Blood Orange/In Music We Trust

Kingsley is a melting pot of dozen indie bands. With members who have been in no less than four bands, including this one, Kingsley should be better than they are. With their self-titled debut, this Seattle-based quartet sounds more like a cast-off of the mid-’90s grunge era than a newly-formed group trying to make it in the 21st century.

Kingsley starts off with the strange space-age Queens of the Stone Age-ish “New Rock City,” which sounds like a direct Screaming Trees rip-off with some electronic blips added for good measure. Led by the vocally-understated former Hammerbox/Orbiter/Sanford Arms guitarist Harris Thurmond, “One of the Good Ones” sounds like Ben Harper fronting Soundgarden. It’s intriguing, but quickly gets old.

Throughout listening to Kingsley, I picture all four members in unwashed plaid and jeans with the guitar players’ hair swinging in circles as numerous brain cells are senselessly killed. The constant upbeat tempo of former Orbiter guitarist Jeff Wood and former Sanford Arms drummer Robert Dent keeps the record from dragging, but they soon get Gin Blossoms syndrome: every song sounds almost exactly the same.

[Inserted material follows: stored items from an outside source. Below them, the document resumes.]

Lemma ListsGet_no_identifiers_witness :
  let w := mkWorld [inr (Sample.answer 200 None)] [] in
  @Ok error (list TraktList) [] = Ok []
  /\ fst (ListsGet (Sample.config traktSyncModeFull) [] [CloseDone; RecvDone] w) = w
  /\ ListsGet (Sample.config traktSyncModeFull) [] [CloseDone; RecvDone] w
     = (w, Some (Ok [])).
Proof.
  apply (ListsGet_no_identifiers (Sample.config traktSyncModeFull) [CloseDone; RecvDone]
           (mkWorld [inr (Sample.answer 200 None)] []) (Ok [])).
  reflexivity.
Defined.

(** Three identifiers, the second not found: the orderly schedule returns
    the other two lists, in order. *)
Example ListsGet_orderly_sample :
  let idC := mkTraktIds "" "c" in
  snd (ListsGet (Sample.config traktSyncModeFull) [Sample.idA; Sample.idB; idC]
         (orderly 3 2)
         (mkWorld [inr (Sample.answer 200 None); inr (Sample.answer 404 None);
                   inr (Sample.answer 200 None)] []))
  = Some (Ok [mkTraktList Sample.idA false []; mkTraktList idC false []]).
Proof. vm_compute. reflexivity. Qed.

Lemma NewTraktClient_sync_mode_witness :
  let w := mkWorld [inr (Sample.answer 200 None)] [] in
  NewTraktClient (Sample.config "mirror") w
  = (w, Err (ErrNew ("failure using trakt sync mode mirror"
                     +:+ ": valid modes are full, add-only, dry-run"))).
Proof.
  apply (@NewTraktClient_sync_mode mockExternals mockAuthExternals (Sample.config "mirror")
           (mkWorld [inr (Sample.answer 200 None)] []) eq_refl).
  rewrite !not_elem_of_cons. repeat split; try discriminate. apply not_elem_of_nil.
Defined.

Lemma hydrate_succeeds_witness :
  let config := Sample.config traktSyncModeFull in
  let run := hydrate config
               (mkWorld (map inr [page "codes"; page "token-1"; page "welcome";
                                  page "token-2"; page "token-3"; page "/users/bob";
                                  page "bearer"]) []) in
  snd (snd run) = Ok tt
  /\ accessToken (fst (snd run)) = "bearer"
  /\ username (fst (snd run)) = "bob"
  /\ map target (sent (trace (fst run))) = hydrateSteps.
Proof.
  destruct (@hydrate_succeeds mockExternals mockAuthExternals
              (Sample.config traktSyncModeFull)
              (page "codes") (page "token-1") (page "welcome") (page "token-2")
              (page "token-3") (page "/users/bob") (page "bearer") []
              "{}" "{}" "token-1" "token-2" "token-3" "/users/bob"
              (mkCodesResponse "device" "USER") (mkTokensResponse "bearer"))
    as (Hok & Htoken & Huser & _ & _); try reflexivity.
  - repeat constructor.
  - split; [exact Hok|]. split; [exact Htoken|].
    split; [vm_compute in Huser; inversion Huser; reflexivity|].
    vm_compute. reflexivity.
Defined.

(** The sign-in page answers 503: [hydrate] stops there, two requests
    sent, and names the step. *)
Example hydrate_stops :
  let config := Sample.config traktSyncModeFull in
  let run := hydrate config
               (mkWorld [inr (page "codes"); inr (Sample.answer 503 None);
                         inr (page "never")] []) in
  snd (snd run)
  = Err (ErrWrap "failure simulating browse to the trakt sign in page"
           (ErrApi (ApiError.mk "POST" "https://api.trakt.tv/sync/watchlist" 503
                      "unexpected status code 503")))
  /\ fst (snd run) = config
  /\ map target (sent (trace (fst run))) = take 2 hydrateSteps
  /\ script (fst run) = [inr (page "never")].
Proof. vm_compute. repeat split; reflexivity. Qed.

Lemma ask_closes_bodies_witness :
  let config := Sample.config traktSyncModeFull in
  let w := mkWorld [inr (Sample.answer 404 None)] [] in
  let run := ask config (DoListGet "gone") w in
  exists m : nat,
    script (fst run) = drop m (script w)
    /\ (closes (trace (fst run))
        + leftOpen (DoListGet "gone")
            (snd (doRequest (queryRequest config (DoListGet "gone")) w))
        = closes (trace w) + responsesIn (take m (script w)))%nat.
Proof.
  apply (ask_closes_bodies (Sample.config traktSyncModeFull) (DoListGet "gone")
           (mkWorld [inr (Sample.answer 404 None)] [])).
  reflexivity.
Defined.

(** [ListGet] answered 404: one response received, no body closed. *)
Example ListGet_leaves_open :
  closes (trace (fst (ListGet (Sample.config traktSyncModeFull) "gone"
                        (mkWorld [inr (Sample.answer 404 None)] [])))) = O.
Proof. reflexivity. Qed.

Lemma perform_unsendable_witness :
  let config := Sample.config traktSyncModeFull in
  let w := mkWorld [inr (Sample.answer 200 None)] [] in
  @perform refusingExternals config (DoListRemove "favourites") w
  = (w, Err (ErrWrap ("error creating http request DELETE "
                      +:+ "https://api.trakt.tv/users/alice/lists/favourites")
               (ErrLib "net/url: invalid control character in URL"))).
Proof.
  apply (@perform_unsendable refusingExternals (Sample.config traktSyncModeFull)
           (DoListRemove "favourites") (mkWorld [inr (Sample.answer 200 None)] []) eq_refl).
  reflexivity.
Defined.

Example validSyncModes_checked :
  map (stringSliceContains validSyncModes) ["full"; "add-only"; "dry-run"; "Full"; ""]
  = [true; true; true; false; false]
  /\ strings_Join validSyncModes ", " = "full, add-only, dry-run".
Proof. split; reflexivity. Qed.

While their music is quite catchy, it’s like listening to Bush. While it’s fun to go back and listen to “Little Things” or “Swallowed” every now and again, it doesn’t take long before the album is put back on the shelf for another six months before it’s brought back out again. That’s the way Kingsley is. The album is fun to listen to about twice a year, and only if you like the rock sound of the ’90s. The lyrics are more coherent than Bush’s, but, hell, even Keith Richards is more coherent!

Only a decade removed from the Seattle grunge explosion, it’s too early to start recycling that trend. But Kingsley are trying their darndist to resurrect it, only to find that it’s much more fun to reminisce with the classics from the era than attempt to recreate them.